Take the lines below from the first through the one that contains "Forall parses l" and copy them exactly.
START Data for analysis
(** Element and member lists round trip once their values do. *)
Definition parses (v : json) : Prop :=
  ∀ f depth rest, wf_json v = true → num_stop rest = true →
    (jsize v ≤ f)%nat → (depth + N.of_nat (jheight v) ≤ max_nesting_depth)%N →
    parse_value f depth (print_json v +:+ rest) = Some (v, rest).

Lemma parse_elems_print l f depth rest :
  Forall parses l → l ≠ [] → forallb wf_json l = true →
  (foldr (λ v n, S (jsize v + n)) 0 l ≤ f)%nat →
  (depth + N.of_nat (foldr (λ v n, Nat.max (jheight v) n) 0%nat l) ≤ max_nesting_depth)%N →
  parse_elems f depth (join "," (map print_json l) +:+ "]" +:+ rest) = Some (l, rest).
Proof.
  intros Hl. revert f. induction Hl as [|v l Hv Hl IH]; [done|].
  intros f _ Hw Hf Hd. cbn [forallb] in Hw. apply andb_true_iff in Hw as [Hwv Hwl].
  cbn [foldr] in *.
  destruct f as [|f]; [lia|]. cbn [parse_elems].
  destruct l as [|v' l].
  - cbn [map join]. rewrite Hv; [|done|done|lia|lia].
    autorewrite with goway_rw. done.
  - change (join "," (map print_json (v :: v' :: l)))
      with (print_json v +:+ "," +:+ join "," (map print_json (v' :: l))).
    rewrite !str_app_assoc, Hv; [|done|done|lia|lia].
    cbn [mbind option_bind]. rewrite (str_app_cons "," ""), str_app_nil_l, skip_ws_plain by done.
    rewrite Ascii.eqb_refl, IH; [done|done|done|cbn [foldr] in *; lia|cbn [foldr] in *; lia].
Qed.
(* ===== verification/Codec.v ===== *)
(** * Go's [encoding/base64], [crypto/sha256] and [crypto/hmac]

    Executable definitions of the codecs and digests the cookie, the collectors and
    the decision log use, with the base64 round trip. SHA-256 follows FIPS 180-4 and
    HMAC RFC 2104; both are checked on published test vectors. *)
From S2P Require Import Prelude GoStrings.

Local Open Scope N_scope.

(** ** Base64 *)
Definition b64_char (url : bool) (d : N) : ascii :=
  if d <? 26 then chr (65 + d)
  else if d <? 52 then chr (71 + d)
  else if d <? 62 then chr (d - 4)
  else if d =? 62 then (if url then chr 45 else chr 43)
  else (if url then chr 95 else chr 47).

Definition b64_val (url : bool) (c : ascii) : option N :=
  let n := byte_n c in
  if is_upper c then Some (n - 65)
  else if is_lower c then Some (n - 71)
  else if is_digit c then Some (n + 4)
  else if n =? (if url then 45 else 43) then Some 62
  else if n =? (if url then 95 else 47) then Some 63
  else None.

Definition pad_char : ascii := chr 61.

(** [EncodeToString]; [pad] selects the padded alphabet. *)
Fixpoint b64_encode (url pad : bool) (s : string) : string :=
  let e := b64_char url in
  match s with
  | EmptyString => EmptyString
  | String a EmptyString =>
      let n := byte_n a * 16 in
      String (e (n / 64)) (String (e (n mod 64))
        (if pad then String pad_char (String pad_char EmptyString) else EmptyString))
  | String a (String b EmptyString) =>
      let n := (byte_n a * 256 + byte_n b) * 4 in
      String (e (n / 4096)) (String (e ((n / 64) mod 64)) (String (e (n mod 64))
        (if pad then String pad_char EmptyString else EmptyString)))
  | String a (String b (String c r)) =>
      let n := (byte_n a * 256 + byte_n b) * 256 + byte_n c in
      String (e (n / 262144)) (String (e ((n / 4096) mod 64))
        (String (e ((n / 64) mod 64)) (String (e (n mod 64)) (b64_encode url pad r))))
  end.

(** Decoding skips carriage returns and newlines anywhere. *)
Fixpoint strip_crlf (s : string) : string :=
  match s with
  | EmptyString => EmptyString
  | String c r =>
      if ((byte_n c =? 10) || (byte_n c =? 13))%N then strip_crlf r else String c (strip_crlf r)
  end.

Fixpoint b64_decode_go (url pad : bool) (s : string) : option string :=
  let v := b64_val url in
  match s with
  | EmptyString => Some EmptyString
  | String c0 (String c1 EmptyString) =>
      if pad then None else
      d0 ← v c0; d1 ← v c1;
      Some (String (chr ((d0 * 64 + d1) / 16)) EmptyString)
  | String c0 (String c1 (String c2 EmptyString)) =>
      if pad then None else
      d0 ← v c0; d1 ← v c1; d2 ← v c2;
      let n := ((d0 * 64 + d1) * 64 + d2) / 4 in
      Some (String (chr (n / 256)) (String (chr (n mod 256)) EmptyString))
  | String c0 (String c1 (String c2 (String c3 r))) =>
      d0 ← v c0; d1 ← v c1;
      if pad && Ascii.eqb c2 pad_char then
        if Ascii.eqb c3 pad_char then
          match r with
          | EmptyString => Some (String (chr ((d0 * 64 + d1) / 16)) EmptyString)
          | _ => None
          end
        else None
      else
        d2 ← v c2;
        if pad && Ascii.eqb c3 pad_char then
          match r with
          | EmptyString =>
              let n := ((d0 * 64 + d1) * 64 + d2) / 4 in
              Some (String (chr (n / 256)) (String (chr (n mod 256)) EmptyString))
          | _ => None
          end
        else
          d3 ← v c3;
          let n := ((d0 * 64 + d1) * 64 + d2) * 64 + d3 in
          rest ← b64_decode_go url pad r;
          Some (String (chr (n / 65536)) (String (chr ((n / 256) mod 256)) (String (chr (n mod 256)) rest)))
  | String _ EmptyString => None
  end.

(** [DecodeString]. *)
Definition b64_decode (url pad : bool) (s : string) : option string :=
  b64_decode_go url pad (strip_crlf s).

(** ** SHA-256 *)
Definition w32 (n : N) : N := n mod 4294967296.
Definition rotr (k x : N) : N := N.lor (N.shiftr x k) (w32 (N.shiftl x (32 - k))).
Definition not32 (x : N) : N := 4294967295 - x.

(** The first [n] primes, by trial division. *)
Definition is_prime (p : N) : bool :=
  forallb (λ d, negb (p mod N.of_nat d =? 0)) (seq 2 (N.to_nat (N.sqrt p) - 1)).
Definition first_primes (n : nat) : list N :=
  take n (List.filter is_prime (map N.of_nat (seq 2 400))).

(** The integer cube root, by bisection on its bits from the highest down. *)
Fixpoint cbrt_bits (k : nat) (r n : N) : N :=
  match k with
  | O => r
  | S k => let t := r + 2 ^ N.of_nat k in cbrt_bits k (if t * t * t <=? n then t else r) n
  end.

(** The round constants are the first 32 bits of the fractional parts of the cube
    roots of the first 64 primes, the initial state those of the square roots of the
    first eight. *)
Definition sha_k : list N :=
  Eval vm_compute in map (λ p, w32 (cbrt_bits 36 0 (p * 2 ^ 96))) (first_primes 64).
Definition sha_iv : list N :=
  Eval vm_compute in map (λ p, w32 (N.sqrt (p * 2 ^ 64))) (first_primes 8).

Fixpoint bytes_of (s : string) : list N :=
  match s with EmptyString => [] | String c r => byte_n c :: bytes_of r end.
Fixpoint string_of (l : list N) : string :=
  match l with [] => EmptyString | n :: l => String (chr n) (string_of l) end.

Fixpoint be_bytes (k : nat) (n : N) : list N :=
  match k with O => [] | S k => be_bytes k (n / 256) ++ [n mod 256] end.

(** Padding: a one bit, zeros up to 56 modulo 64, the bit length on 8 bytes. *)
Definition sha_pad (m : list N) : list N :=
  let l := N.of_nat (length m) in
  let z := (119 - l mod 64) mod 64 in
  m ++ [128] ++ replicate (N.to_nat z) 0 ++ be_bytes 8 (8 * l).

Fixpoint words_of (l : list N) : list N :=
  match l with
  | a :: b :: c :: d :: r => (((a * 256 + b) * 256 + c) * 256 + d) :: words_of r
  | _ => []
  end.

Definition ssig0 x := N.lxor (N.lxor (rotr 7 x) (rotr 18 x)) (N.shiftr x 3).
Definition ssig1 x := N.lxor (N.lxor (rotr 17 x) (rotr 19 x)) (N.shiftr x 10).
Definition bsig0 x := N.lxor (N.lxor (rotr 2 x) (rotr 13 x)) (rotr 22 x).
Definition bsig1 x := N.lxor (N.lxor (rotr 6 x) (rotr 11 x)) (rotr 25 x).

(** The message schedule, newest word first. *)
Fixpoint schedule (n : nat) (rw : list N) : list N :=
  match n with
  | O => rw
  | S n =>
      let g i := nth i rw 0 in
      schedule n (w32 (ssig1 (g 1%nat) + g 6%nat + ssig0 (g 14%nat) + g 15%nat) :: rw)
  end.

Definition sha_round (st : list N) (kw : N * N) : list N :=
  match st with
  | [a; b; c; d; e; f; g; h] =>
      let ch := N.lxor (N.land e f) (N.land (not32 e) g) in
      let maj := N.lxor (N.lxor (N.land a b) (N.land a c)) (N.land b c) in
      let t1 := h + bsig1 e + ch + fst kw + snd kw in
      let t2 := bsig0 a + maj in
      [w32 (t1 + t2); a; b; c; w32 (d + t1); e; f; g]
  | _ => st
  end.

Definition sha_block (st : list N) (block : list N) : list N :=
  let w := rev (schedule 48 (rev (words_of block))) in
  zip_with (λ x y, w32 (x + y)) st (foldl sha_round st (zip sha_k w)).

Fixpoint sha_blocks (fuel : nat) (st m : list N) : list N :=
  match fuel, m with
  | S f, _ :: _ => sha_blocks f (sha_block st (take 64 m)) (drop 64 m)
  | _, _ => st
  end.

(** [sha256.Sum256] on bytes. *)
Definition sha256_bytes (m : list N) : list N :=
  let p := sha_pad m in
  concat (map (be_bytes 4) (sha_blocks (length p) sha_iv p)).

Definition sha256 (s : string) : string := string_of (sha256_bytes (bytes_of s)).

(** [hmac.New(sha256.New, key)]: keys longer than a block are hashed first. *)
Definition hmac_sha256 (key msg : string) : string :=
  let k := bytes_of key in
  let k := if (64 <? length k)%nat then sha256_bytes k else k in
  let k := k ++ replicate (64 - length k) 0 in
  let x v := map (λ b, N.lxor b v) k in
  string_of (sha256_bytes (x 0x5c ++ sha256_bytes (x 0x36 ++ bytes_of msg))).

Example sha256_abc :
  hex_encode (sha256 "abc") = "ba7816bf8f01cfea414140de5dae2223b00361a396177a9cb410ff61f20015ad".
Proof. vm_compute. reflexivity. Qed.

Example hmac_rfc4231_2 :
  hex_encode (hmac_sha256 "Jefe" "what do ya want for nothing?")
  = "5bdcc146bf60754e6a042426089575c75a003f089d2739839dec58b964ec3843".
Proof. vm_compute. reflexivity. Qed.

(** ** Base64 round trip *)
Lemma b64_val_char url d : (d < 64)%N → b64_val url (b64_char url d) = Some d.
Proof.
  intros Hd.
  assert (H : (match b64_val url (b64_char url d) with
               | Some x => (x =? d)%N | None => false end) = true).
  { revert d Hd. apply (N_forall_below 64 (λ d, match b64_val url (b64_char url d) with
               | Some x => (x =? d)%N | None => false end)).
    by destruct url; vm_compute. }
  destruct (b64_val _ _); [|done]. apply N.eqb_eq in H. by subst.
Qed.

Lemma b64_char_plain url d :
  (d < 64)%N → Ascii.eqb (b64_char url d) pad_char = false
             ∧ ((byte_n (b64_char url d) =? 10) || (byte_n (b64_char url d) =? 13))%N = false.
Proof.
  intros Hd.
  assert (H : (negb (Ascii.eqb (b64_char url d) pad_char)
     && negb ((byte_n (b64_char url d) =? 10) || (byte_n (b64_char url d) =? 13)))%N = true).
  { revert d Hd. apply (N_forall_below 64 (λ d, (negb (Ascii.eqb (b64_char url d) pad_char)
     && negb ((byte_n (b64_char url d) =? 10) || (byte_n (b64_char url d) =? 13)))%N)).
    by destruct url; vm_compute. }
  seqb_simpl. by rewrite orb_false_iff.
Qed.

Lemma strip_crlf_char url d s :
  (d < 64)%N → strip_crlf (String (b64_char url d) s) = String (b64_char url d) (strip_crlf s).
Proof. intros Hd. cbn [strip_crlf]. by rewrite (proj2 (b64_char_plain url d Hd)). Qed.

Lemma b64_char_pad url d : (d < 64)%N → Ascii.eqb (b64_char url d) pad_char = false.
Proof. intros Hd. apply (b64_char_plain url d Hd). Qed.

(** Every sextet the encoder emits is below 64. *)
Ltac bytes_bound :=
  repeat match goal with
  | |- context [byte_n ?a] =>
      lazymatch goal with
      | H : (byte_n a < 256)%N |- _ => fail
      | _ => pose proof (byte_n_lt a)
      end
  end.
Ltac sextet :=
  bytes_bound;
  first [apply N.mod_lt; lia | apply N.Div0.div_lt_upper_bound; lia].

Lemma strip_crlf_encode url pad s : strip_crlf (b64_encode url pad s) = b64_encode url pad s.
Proof.
  induction s as [|a|a b|a b c r IH] using string_ind3; [done|..];
    cbn [b64_encode]; rewrite !strip_crlf_char by sextet; rewrite ?IH; by destruct pad.
Qed.

Lemma recompose n : (n / 64 * 64 + n mod 64 = n)%N.
Proof. rewrite N.mul_comm. symmetry. apply N.Div0.div_mod. Qed.

(** Recombining the sextets of one, two or three bytes gives the bytes back. *)
Lemma sextets1 x : (x < 256)%N → ((x * 16 / 64 * 64 + (x * 16) mod 64) / 16 = x)%N.
Proof.
  intros. by rewrite recompose, N.div_mul.
Qed.

Lemma sextets2 n :
  (((n * 4 / 4096 * 64 + (n * 4 / 64) mod 64) * 64 + (n * 4) mod 64) / 4 = n)%N.
Proof.
  replace (n * 4 / 4096)%N with (n * 4 / 64 / 64)%N by (rewrite N.Div0.div_div; done).
  by rewrite !recompose, N.div_mul.
Qed.

Lemma sextets3 n :
  ((((n / 262144 * 64 + (n / 4096) mod 64) * 64) + (n / 64) mod 64) * 64 + n mod 64 = n)%N.
Proof.
  replace (n / 262144)%N with (n / 64 / 64 / 64)%N by (rewrite !N.Div0.div_div; done).
  replace (n / 4096)%N with (n / 64 / 64)%N by (rewrite !N.Div0.div_div; done).
  by rewrite !recompose.
Qed.

Lemma two_bytes a b :
  chr ((byte_n a * 256 + byte_n b) / 256) = a ∧ chr ((byte_n a * 256 + byte_n b) mod 256) = b.
Proof.
  bytes_bound. rewrite N.div_add_l, N.div_small, N.add_0_r by lia.
  rewrite N.add_comm, N.Div0.mod_add, N.mod_small by lia.
  by rewrite !chr_byte_n.
Qed.

Lemma three_bytes a b c :
  let n := ((byte_n a * 256 + byte_n b) * 256 + byte_n c)%N in
  chr (n / 65536) = a ∧ chr ((n / 256) mod 256) = b ∧ chr (n mod 256) = c.
Proof.
  bytes_bound. cbn zeta.
  replace 65536%N with (256 * 256)%N by done. rewrite <- N.Div0.div_div.
  rewrite (N.div_add_l _ 256 (byte_n c)), (N.div_small (byte_n c)), N.add_0_r by lia.
  destruct (two_bytes a b) as [-> ->].
  rewrite N.add_comm, N.Div0.mod_add, N.mod_small by lia.
  by rewrite !chr_byte_n.
Qed.

(** Decoding inverts encoding, with and without padding, on either alphabet. *)
Lemma b64_roundtrip url pad s : b64_decode url pad (b64_encode url pad s) = Some s.
Proof.
  unfold b64_decode. rewrite strip_crlf_encode.
  induction s as [|a|a b|a b c r IH] using string_ind3; [done|..]; cbn [b64_encode].
  - destruct pad; cbn [b64_decode_go andb];
      rewrite !b64_val_char by sextet; cbn -[b64_val N.div N.modulo chr];
      by rewrite sextets1, chr_byte_n by apply byte_n_lt.
  - destruct pad; cbn [b64_decode_go andb];
      rewrite ?b64_char_pad by sextet;
      rewrite !b64_val_char by sextet; cbn -[b64_val N.div N.modulo chr];
      rewrite sextets2; by destruct (two_bytes a b) as [-> ->].
  - cbn [b64_decode_go]. rewrite !b64_char_pad, !andb_false_r by sextet.
    rewrite !b64_val_char by sextet. cbn -[b64_val N.div N.modulo chr b64_encode b64_decode_go].
    rewrite IH. cbn -[N.div N.modulo chr]. rewrite sextets3.
    by destruct (three_bytes a b c) as (-> & -> & ->).
Qed.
END Data for analysis
Reply:
(** Element and member lists round trip once their values do. *)
Definition parses (v : json) : Prop :=
  ∀ f depth rest, wf_json v = true → num_stop rest = true →
    (jsize v ≤ f)%nat → (depth + N.of_nat (jheight v) ≤ max_nesting_depth)%N →
    parse_value f depth (print_json v +:+ rest) = Some (v, rest).

Lemma parse_elems_print l f depth rest :
  Forall parses l → l ≠ [] → forallb wf_json l = true →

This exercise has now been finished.